Everything Wrong with Asian Fetishization Through Anime Culture
September 21, 2022
As I was walking through the school corridors, a dude approached me and said
“Hey, do you ever look in yourself in the mirror and realize that you look like a loli?”
For those fortunate enough to not be familiar with that term, a loli is a term for a little Asian girl who is clearly a minor but is portrayed in egregiously wrong ways.
I encountered him during my first week of school, and all I could think about was why he would say something like that to me, how I was expected to respond and act and was I supposed to take it as a compliment?
Asian women are subjected to racial gaslighting most frequently when they are told that being hypersexualized is an innocuous compliment. Even if racial fetishization is the root cause, the high right-swipe rates of Asian women by men of all races on dating apps are frequently seen as a privilege. This is an outcome of a violent and imperialist Western history, in addition to being a direct effect of racism and sexism.
Sad to say, this wasn’t the only time I heard this kind of statement. The racial fetishization of Asians, especially East Asians, known as Yellow Fever, is well known. Asian women are disheartened, apprehensive, and wary of males with yellow fever who believe that being fetishized is a complement. It is presuming that in order for us to feel appreciated, we must get male affirmation.
But who exactly are these fetishists? Many of them are Weeaboos—people, primarily men, who are so enamored of anime and Japanese culture in general—that they have turned it into a fetish. Weeaboos are encouraged to continue harassing Asian girls by the frequent online mockery and joking about them and other Asian fetishists. If their behavior is not taken seriously, it conveys the idea that it is okay and that Asians should be seen as 2D women as objects to drool over.

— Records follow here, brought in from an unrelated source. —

Lemma tenantsForValidation_spec p f r :
  same_file p f →
  let path_ok := tc_Tenants (fc_Tenants f) = [] → given (tc_ConfigPath (fc_Tenants f)) in
  let '(ts, r') := tenantsForValidation (pc_Tenants p) r in
  (r' = r ∧ path_ok ∧ tenants_to_provision (configuration_of f) = Some ts ∧ ts ≠ []) ∨
  (dg_Valid r' = false ∧ ¬ (path_ok ∧ ∃ ts, tenants_to_provision (configuration_of f) = Some ts ∧ ts ≠ [])).
Proof.
  intros (_ & _ & _ & _ & Hp & Ht). unfold tenantsForValidation, AllTenants, tenants_to_provision. cbn.
  rewrite Hp, Ht. destruct (tc_Tenants (fc_Tenants f)) as [|t ts]; simpl; [|by left].
  unfold given. case_bool_decide as Hg; [right; split; [done|]; intros [Hx _]; by apply Hx|].
  destruct (os_ReadFile _) as [raw|]; [|right; split; [done|]; by intros (_ & ? & ? & _)].
  destruct (yaml_Unmarshal_bootstrap raw) as [[|t ts]|]; simpl; [right|by left|right]; (split; [done|]; naive_solver).
Qed.

(** What the two programs ask of the same file, tenants aside. *)
Lemma config_ok_of f :
  config_ok (configuration_of f) ↔
  (let web := match wb_Enabled (fc_Web f) with Some b => b | None => true end in
   server_ok (fc_Server f) web ∧ (web = true → given (wb_ListenAddr (fc_Web f))) ∧
   (ss_Enabled (fc_SMTPSubmission f) = true → submission_ok (submission_config (fc_SMTPSubmission f))) ∧
   (sf_Enabled (fc_SMTPForwarding f) = true → forwarding_ok (forwarding_config (fc_SMTPForwarding f)))) ∧
  (tc_Tenants (fc_Tenants f) = [] → given (tc_ConfigPath (fc_Tenants f))) ∧ Forall tenant_ok (tc_Tenants (fc_Tenants f)).
Proof.
  unfold config_ok, server_ok, configuration_of. cbn [DatabasePath GRPCAuthToken LogLevel MaxRetries RetryIntervalSec
    MasterEncryptionKey ConnectionTimeoutSec OperationTimeoutSec TenantBootstrap TenantConfigPath WebInterfaceEnabled
    HTTPListenAddr TAuthSigningKey SMTPSubmission SMTPForwarding].
  rewrite !given_trim.
  change (sb_Enabled (submission_config (fc_SMTPSubmission f))) with (ss_Enabled (fc_SMTPSubmission f)).
  change (fw_Enabled (forwarding_config (fc_SMTPForwarding f))) with (sf_Enabled (fc_SMTPForwarding f)).
  destruct (match wb_Enabled (fc_Web f) with Some b => b | None => true end); [rewrite given_trim|];
    assert (false = true ↔ False) by done; tauto.
Qed.

Lemma diagnose_valid p f r :
  same_file p f → dg_Valid r = true →
  dg_Valid (diagnose p r) = true ↔
  config_ok (configuration_of f) ∧ ∃ ts, tenants_to_provision (configuration_of f) = Some ts ∧ ts ≠ [] ∧
    Forall (doctor_tenant_ok (WebInterfaceEnabled (configuration_of f))) ts.
Proof.
  intros Hs Hr. rewrite config_ok_of. unfold diagnose. cbn [configuration_of WebInterfaceEnabled].
  destruct Hs as (Hsv & Hw & Hsub & Hfw & Hrest). assert (same_file p f) as Hs by done. rewrite Hsv, Hw, Hsub, Hfw.
  set (web := match wb_Enabled (fc_Web f) with Some b => b | None => true end).
  set (r1 := validateSMTPForwardingConfig _ _).
  assert (dg_Valid r1 = true ↔ server_ok (fc_Server f) web ∧ (web = true → given (wb_ListenAddr (fc_Web f))) ∧
    (ss_Enabled (fc_SMTPSubmission f) = true → submission_ok (submission_config (fc_SMTPSubmission f))) ∧
    (sf_Enabled (fc_SMTPForwarding f) = true → forwarding_ok (forwarding_config (fc_SMTPForwarding f)))) as H1.
  { unfold r1. rewrite forwarding_valid, submission_valid.
    erewrite check_when_valid by apply require_that_valid.
    rewrite validateServerConfig_valid, nonblank_given, Hr. tauto. }
  pose proof (tenantsForValidation_spec p f r1 Hs) as H2. cbv zeta in H2.
  destruct (tenantsForValidation (pc_Tenants p) r1) as [ts r2]. simpl. rewrite tenants_valid.
  destruct H2 as [(-> & Hpath & Hts & Hne)|(Hf & Hno)].
  - rewrite H1, Hts. split; [|intros [(? & ? & ?) (ts' & [= <-] & ? & ?)]; tauto].
    intros [? Hall]. split; [|eauto]. split_and!; [tauto..|].
    unfold tenants_to_provision in Hts. cbn in Hts. case_decide as E; [rewrite E; done|]. injection Hts as ->.
    eapply Forall_impl; [done|]. by intros ? [].
  - rewrite Hf. split; [by intros [[=] _]|]. intros [(_ & ? & _) (ts' & ? & ? & _)]. destruct Hno. eauto.
Qed.

(** C22: the doctor and the server agree.  With environment expansion, the doctor
    calls a configuration file valid exactly when the server loads it, the tenants it would
    provision can be read and are there, and each of them has a display name, a domain and, when
    the web interface is on, an administrator.  The last is the doctor's own condition. *)
Theorem doctor_agrees (path : string) :
  dg_Valid (validateConfig path true).1 = true ↔
  ∃ cfg ts, loadConfigFromPath path = Ok cfg ∧ tenants_to_provision cfg = Some ts ∧ ts ≠ [] ∧
    Forall (doctor_tenant_ok (WebInterfaceEnabled cfg)) ts.
Proof.
  assert (∀ cfg, loadConfigFromPath path = Ok cfg ↔ ∃ raw contents f, os_ReadFile path = Ok raw ∧
    ExpandConfigEnvironment raw = Ok contents ∧ decode_fileConfig contents = Ok f ∧
    cfg = configuration_of f ∧ config_ok cfg) as Hload by apply loadConfigFromPath_inv.
  unfold validateConfig. destruct (os_ReadFile path) as [raw|e];
    [|split; [done|]; intros (? & ? & (? & ? & ? & ? & _)%Hload & _); done].
  destruct (ExpandConfigEnvironment raw) as [contents|e] eqn:Ex;
    [|split; [done|]; intros (? & ? & (? & ? & ? & [= <-] & ? & _)%Hload & _); congruence].
  pose proof (decode_same contents) as Hd.
  destruct (decode_pinguinConfig contents) as [p|e], (decode_fileConfig contents) as [f|e'] eqn:Ef; try done.
  - simpl. rewrite (diagnose_valid p f) by done. split.
    + intros (Hok & ts & ?). exists (configuration_of f), ts. split; [|done]. apply Hload. exists raw, contents, f. done.
    + intros (cfg & ts & Hl & ?). apply Hload in Hl as (? & ? & f' & [= <-] & ? & ? & -> & ?).
      assert (f' = f) as -> by congruence. eauto.
  - simpl. split; [done|]. intros (cfg & ts & Hl & _).
    apply Hload in Hl as (? & ? & ? & [= <-] & ? & ? & _). congruence.
Qed.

Hysterical guys flood the comments when someone talks about the impacts of fetishization and how it must stop. They defend their bigotry and stereotyping by saying it is “only a preference.” They don’t understand the distinction between a preference and a fetish, which is to be expected from someone who spends their entire day online staring at cat girls.
The rationale says there is something unique about Asians if individuals consistently claim they prefer them over other races. And regrettably, that mentality is what makes people think less of them.
Asian Women are not your dolls, though.
We are not the expensive body pillow and human figures you gather.
We are not your trophy subjects.
We do not fall within the pornographic category.
It’s time we take fetishization seriously and saw these weeaboos as the menace they truly are, not merely as internet niggles.